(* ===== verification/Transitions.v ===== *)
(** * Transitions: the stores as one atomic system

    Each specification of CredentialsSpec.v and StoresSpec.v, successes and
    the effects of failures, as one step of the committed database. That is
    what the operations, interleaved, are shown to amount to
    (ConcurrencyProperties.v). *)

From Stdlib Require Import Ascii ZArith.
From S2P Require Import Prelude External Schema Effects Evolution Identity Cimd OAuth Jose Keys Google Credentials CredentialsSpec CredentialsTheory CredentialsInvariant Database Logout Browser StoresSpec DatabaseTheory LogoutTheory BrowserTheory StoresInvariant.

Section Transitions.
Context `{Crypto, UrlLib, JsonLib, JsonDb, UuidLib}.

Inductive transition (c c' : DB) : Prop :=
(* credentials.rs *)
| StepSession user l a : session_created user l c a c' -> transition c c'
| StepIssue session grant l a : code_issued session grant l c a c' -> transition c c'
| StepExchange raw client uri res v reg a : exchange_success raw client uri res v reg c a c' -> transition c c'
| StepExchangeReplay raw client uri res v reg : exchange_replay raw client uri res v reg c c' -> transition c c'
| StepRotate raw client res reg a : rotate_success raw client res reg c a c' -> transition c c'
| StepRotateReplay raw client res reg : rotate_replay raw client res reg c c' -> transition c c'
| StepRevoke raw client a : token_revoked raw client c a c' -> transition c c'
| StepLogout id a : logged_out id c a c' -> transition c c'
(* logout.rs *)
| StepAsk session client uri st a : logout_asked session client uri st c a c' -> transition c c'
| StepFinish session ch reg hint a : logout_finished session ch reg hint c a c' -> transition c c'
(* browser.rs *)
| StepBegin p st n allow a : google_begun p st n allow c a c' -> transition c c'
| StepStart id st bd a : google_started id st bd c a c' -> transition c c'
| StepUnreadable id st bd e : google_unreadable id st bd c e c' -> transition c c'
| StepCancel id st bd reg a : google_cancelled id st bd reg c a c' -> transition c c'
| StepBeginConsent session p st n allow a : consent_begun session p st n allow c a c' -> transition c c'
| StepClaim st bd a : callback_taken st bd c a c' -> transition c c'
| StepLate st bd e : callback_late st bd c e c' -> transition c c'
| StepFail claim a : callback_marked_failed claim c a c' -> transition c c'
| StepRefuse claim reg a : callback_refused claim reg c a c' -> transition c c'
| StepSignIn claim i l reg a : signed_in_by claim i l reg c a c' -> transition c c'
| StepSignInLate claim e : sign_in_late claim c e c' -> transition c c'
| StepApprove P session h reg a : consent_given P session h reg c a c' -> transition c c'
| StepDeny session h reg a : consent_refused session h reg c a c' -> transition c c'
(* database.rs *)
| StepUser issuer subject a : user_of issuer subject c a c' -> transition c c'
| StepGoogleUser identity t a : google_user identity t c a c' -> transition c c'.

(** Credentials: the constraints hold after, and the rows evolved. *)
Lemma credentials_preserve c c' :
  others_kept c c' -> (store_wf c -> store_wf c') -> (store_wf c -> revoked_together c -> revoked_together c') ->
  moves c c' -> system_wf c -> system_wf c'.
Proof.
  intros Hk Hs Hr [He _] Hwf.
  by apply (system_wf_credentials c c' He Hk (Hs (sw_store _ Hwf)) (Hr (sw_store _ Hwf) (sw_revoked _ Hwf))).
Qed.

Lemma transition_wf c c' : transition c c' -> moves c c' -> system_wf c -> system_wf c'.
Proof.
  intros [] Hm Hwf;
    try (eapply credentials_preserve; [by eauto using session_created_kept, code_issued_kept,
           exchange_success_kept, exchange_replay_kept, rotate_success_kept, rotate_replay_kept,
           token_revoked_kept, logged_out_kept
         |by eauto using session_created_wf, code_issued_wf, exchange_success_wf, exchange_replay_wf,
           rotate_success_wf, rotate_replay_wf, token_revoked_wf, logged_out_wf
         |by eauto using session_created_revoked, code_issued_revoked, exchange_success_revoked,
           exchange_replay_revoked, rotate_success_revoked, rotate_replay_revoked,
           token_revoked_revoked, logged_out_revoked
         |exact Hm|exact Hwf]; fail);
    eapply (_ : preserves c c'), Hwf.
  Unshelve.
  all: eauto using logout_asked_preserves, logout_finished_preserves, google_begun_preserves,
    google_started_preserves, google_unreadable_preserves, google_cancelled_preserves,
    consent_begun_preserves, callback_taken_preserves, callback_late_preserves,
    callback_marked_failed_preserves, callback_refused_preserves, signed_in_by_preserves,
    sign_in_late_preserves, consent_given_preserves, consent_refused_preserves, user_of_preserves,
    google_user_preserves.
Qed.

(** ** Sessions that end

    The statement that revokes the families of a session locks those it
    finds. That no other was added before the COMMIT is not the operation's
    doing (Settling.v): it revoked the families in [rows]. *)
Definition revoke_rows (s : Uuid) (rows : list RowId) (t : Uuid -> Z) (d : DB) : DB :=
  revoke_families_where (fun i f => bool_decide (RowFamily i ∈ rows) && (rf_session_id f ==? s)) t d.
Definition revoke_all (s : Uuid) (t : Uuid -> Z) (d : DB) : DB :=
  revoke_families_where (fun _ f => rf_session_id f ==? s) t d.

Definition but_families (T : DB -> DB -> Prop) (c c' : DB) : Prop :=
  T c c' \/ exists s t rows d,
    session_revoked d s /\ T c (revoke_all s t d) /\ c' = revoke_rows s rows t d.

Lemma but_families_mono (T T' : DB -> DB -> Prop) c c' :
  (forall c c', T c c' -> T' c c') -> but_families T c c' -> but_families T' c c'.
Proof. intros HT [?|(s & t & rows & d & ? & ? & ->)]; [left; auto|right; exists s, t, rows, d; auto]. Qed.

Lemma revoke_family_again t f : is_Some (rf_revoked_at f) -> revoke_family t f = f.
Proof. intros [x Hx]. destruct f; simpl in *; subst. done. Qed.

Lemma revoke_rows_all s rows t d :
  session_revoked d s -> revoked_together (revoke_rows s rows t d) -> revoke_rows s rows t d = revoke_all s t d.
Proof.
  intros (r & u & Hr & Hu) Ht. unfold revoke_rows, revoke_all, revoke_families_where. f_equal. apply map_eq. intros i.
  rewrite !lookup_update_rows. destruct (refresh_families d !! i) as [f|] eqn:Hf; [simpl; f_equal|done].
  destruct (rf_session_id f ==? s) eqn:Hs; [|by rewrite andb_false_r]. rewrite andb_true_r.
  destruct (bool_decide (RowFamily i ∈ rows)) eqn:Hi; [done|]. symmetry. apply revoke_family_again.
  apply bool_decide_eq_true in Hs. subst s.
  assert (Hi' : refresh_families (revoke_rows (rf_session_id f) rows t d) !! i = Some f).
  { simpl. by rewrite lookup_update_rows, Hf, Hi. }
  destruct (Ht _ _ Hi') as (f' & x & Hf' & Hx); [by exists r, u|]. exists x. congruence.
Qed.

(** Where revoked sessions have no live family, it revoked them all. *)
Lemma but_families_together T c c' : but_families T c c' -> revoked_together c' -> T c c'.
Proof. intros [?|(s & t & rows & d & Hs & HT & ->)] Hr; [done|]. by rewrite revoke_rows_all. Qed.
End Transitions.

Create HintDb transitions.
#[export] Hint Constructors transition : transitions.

__________

Word for word, copy out the data.

Expected answer:
(* ===== verification/Transitions.v ===== *)
(** * Transitions: the stores as one atomic system

    Each specification of CredentialsSpec.v and StoresSpec.v, successes and
    the effects of failures, as one step of the committed database. That is
    what the operations, interleaved, are shown to amount to
    (ConcurrencyProperties.v). *)

From Stdlib Require Import Ascii ZArith.
From S2P Require Import Prelude External Schema Effects Evolution Identity Cimd OAuth Jose Keys Google Credentials CredentialsSpec CredentialsTheory CredentialsInvariant Database Logout Browser StoresSpec DatabaseTheory LogoutTheory BrowserTheory StoresInvariant.

Section Transitions.
Context `{Crypto, UrlLib, JsonLib, JsonDb, UuidLib}.

Inductive transition (c c' : DB) : Prop :=
(* credentials.rs *)
| StepSession user l a : session_created user l c a c' -> transition c c'
| StepIssue session grant l a : code_issued session grant l c a c' -> transition c c'
| StepExchange raw client uri res v reg a : exchange_success raw client uri res v reg c a c' -> transition c c'
| StepExchangeReplay raw client uri res v reg : exchange_replay raw client uri res v reg c c' -> transition c c'
| StepRotate raw client res reg a : rotate_success raw client res reg c a c' -> transition c c'
| StepRotateReplay raw client res reg : rotate_replay raw client res reg c c' -> transition c c'
| StepRevoke raw client a : token_revoked raw client c a c' -> transition c c'
| StepLogout id a : logged_out id c a c' -> transition c c'
(* logout.rs *)
| StepAsk session client uri st a : logout_asked session client uri st c a c' -> transition c c'
| StepFinish session ch reg hint a : logout_finished session ch reg hint c a c' -> transition c c'
(* browser.rs *)
| StepBegin p st n allow a : google_begun p st n allow c a c' -> transition c c'
| StepStart id st bd a : google_started id st bd c a c' -> transition c c'
| StepUnreadable id st bd e : google_unreadable id st bd c e c' -> transition c c'
| StepCancel id st bd reg a : google_cancelled id st bd reg c a c' -> transition c c'
| StepBeginConsent session p st n allow a : consent_begun session p st n allow c a c' -> transition c c'
| StepClaim st bd a : callback_taken st bd c a c' -> transition c c'
| StepLate st bd e : callback_late st bd c e c' -> transition c c'
| StepFail claim a : callback_marked_failed claim c a c' -> transition c c'
| StepRefuse claim reg a : callback_refused claim reg c a c' -> transition c c'
| StepSignIn claim i l reg a : signed_in_by claim i l reg c a c' -> transition c c'
| StepSignInLate claim e : sign_in_late claim c e c' -> transition c c'
| StepApprove P session h reg a : consent_given P session h reg c a c' -> transition c c'
| StepDeny session h reg a : consent_refused session h reg c a c' -> transition c c'
(* database.rs *)
| StepUser issuer subject a : user_of issuer subject c a c' -> transition c c'
| StepGoogleUser identity t a : google_user identity t c a c' -> transition c c'.

(** Credentials: the constraints hold after, and the rows evolved. *)
Lemma credentials_preserve c c' :
  others_kept c c' -> (store_wf c -> store_wf c') -> (store_wf c -> revoked_together c -> revoked_together c') ->
  moves c c' -> system_wf c -> system_wf c'.
Proof.
  intros Hk Hs Hr [He _] Hwf.
  by apply (system_wf_credentials c c' He Hk (Hs (sw_store _ Hwf)) (Hr (sw_store _ Hwf) (sw_revoked _ Hwf))).
Qed.

Lemma transition_wf c c' : transition c c' -> moves c c' -> system_wf c -> system_wf c'.
Proof.
  intros [] Hm Hwf;
    try (eapply credentials_preserve; [by eauto using session_created_kept, code_issued_kept,
           exchange_success_kept, exchange_replay_kept, rotate_success_kept, rotate_replay_kept,
           token_revoked_kept, logged_out_kept
         |by eauto using session_created_wf, code_issued_wf, exchange_success_wf, exchange_replay_wf,
           rotate_success_wf, rotate_replay_wf, token_revoked_wf, logged_out_wf
         |by eauto using session_created_revoked, code_issued_revoked, exchange_success_revoked,
           exchange_replay_revoked, rotate_success_revoked, rotate_replay_revoked,
           token_revoked_revoked, logged_out_revoked
         |exact Hm|exact Hwf]; fail);
    eapply (_ : preserves c c'), Hwf.
  Unshelve.
  all: eauto using logout_asked_preserves, logout_finished_preserves, google_begun_preserves,
    google_started_preserves, google_unreadable_preserves, google_cancelled_preserves,
    consent_begun_preserves, callback_taken_preserves, callback_late_preserves,
    callback_marked_failed_preserves, callback_refused_preserves, signed_in_by_preserves,
    sign_in_late_preserves, consent_given_preserves, consent_refused_preserves, user_of_preserves,
    google_user_preserves.
Qed.

(** ** Sessions that end

    The statement that revokes the families of a session locks those it
    finds. That no other was added before the COMMIT is not the operation's
    doing (Settling.v): it revoked the families in [rows]. *)
Definition revoke_rows (s : Uuid) (rows : list RowId) (t : Uuid -> Z) (d : DB) : DB :=
  revoke_families_where (fun i f => bool_decide (RowFamily i ∈ rows) && (rf_session_id f ==? s)) t d.
Definition revoke_all (s : Uuid) (t : Uuid -> Z) (d : DB) : DB :=
  revoke_families_where (fun _ f => rf_session_id f ==? s) t d.

Definition but_families (T : DB -> DB -> Prop) (c c' : DB) : Prop :=
  T c c' \/ exists s t rows d,
    session_revoked d s /\ T c (revoke_all s t d) /\ c' = revoke_rows s rows t d.

Lemma but_families_mono (T T' : DB -> DB -> Prop) c c' :
  (forall c c', T c c' -> T' c c') -> but_families T c c' -> but_families T' c c'.
Proof. intros HT [?|(s & t & rows & d & ? & ? & ->)]; [left; auto|right; exists s, t, rows, d; auto]. Qed.

Lemma revoke_family_again t f : is_Some (rf_revoked_at f) -> revoke_family t f = f.
Proof. intros [x Hx]. destruct f; simpl in *; subst. done. Qed.

Lemma revoke_rows_all s rows t d :
  session_revoked d s -> revoked_together (revoke_rows s rows t d) -> revoke_rows s rows t d = revoke_all s t d.
Proof.
  intros (r & u & Hr & Hu) Ht. unfold revoke_rows, revoke_all, revoke_families_where. f_equal. apply map_eq. intros i.
  rewrite !lookup_update_rows. destruct (refresh_families d !! i) as [f|] eqn:Hf; [simpl; f_equal|done].
  destruct (rf_session_id f ==? s) eqn:Hs; [|by rewrite andb_false_r]. rewrite andb_true_r.
  destruct (bool_decide (RowFamily i ∈ rows)) eqn:Hi; [done|]. symmetry. apply revoke_family_again.
  apply bool_decide_eq_true in Hs. subst s.
  assert (Hi' : refresh_families (revoke_rows (rf_session_id f) rows t d) !! i = Some f).
  { simpl. by rewrite lookup_update_rows, Hf, Hi. }
  destruct (Ht _ _ Hi') as (f' & x & Hf' & Hx); [by exists r, u|]. exists x. congruence.
Qed.

(** Where revoked sessions have no live family, it revoked them all. *)
Lemma but_families_together T c c' : but_families T c c' -> revoked_together c' -> T c c'.
Proof. intros [?|(s & t & rows & d & Hs & HT & ->)] Hr; [done|]. by rewrite revoke_rows_all. Qed.
End Transitions.

Create HintDb transitions.
#[export] Hint Constructors transition : transitions.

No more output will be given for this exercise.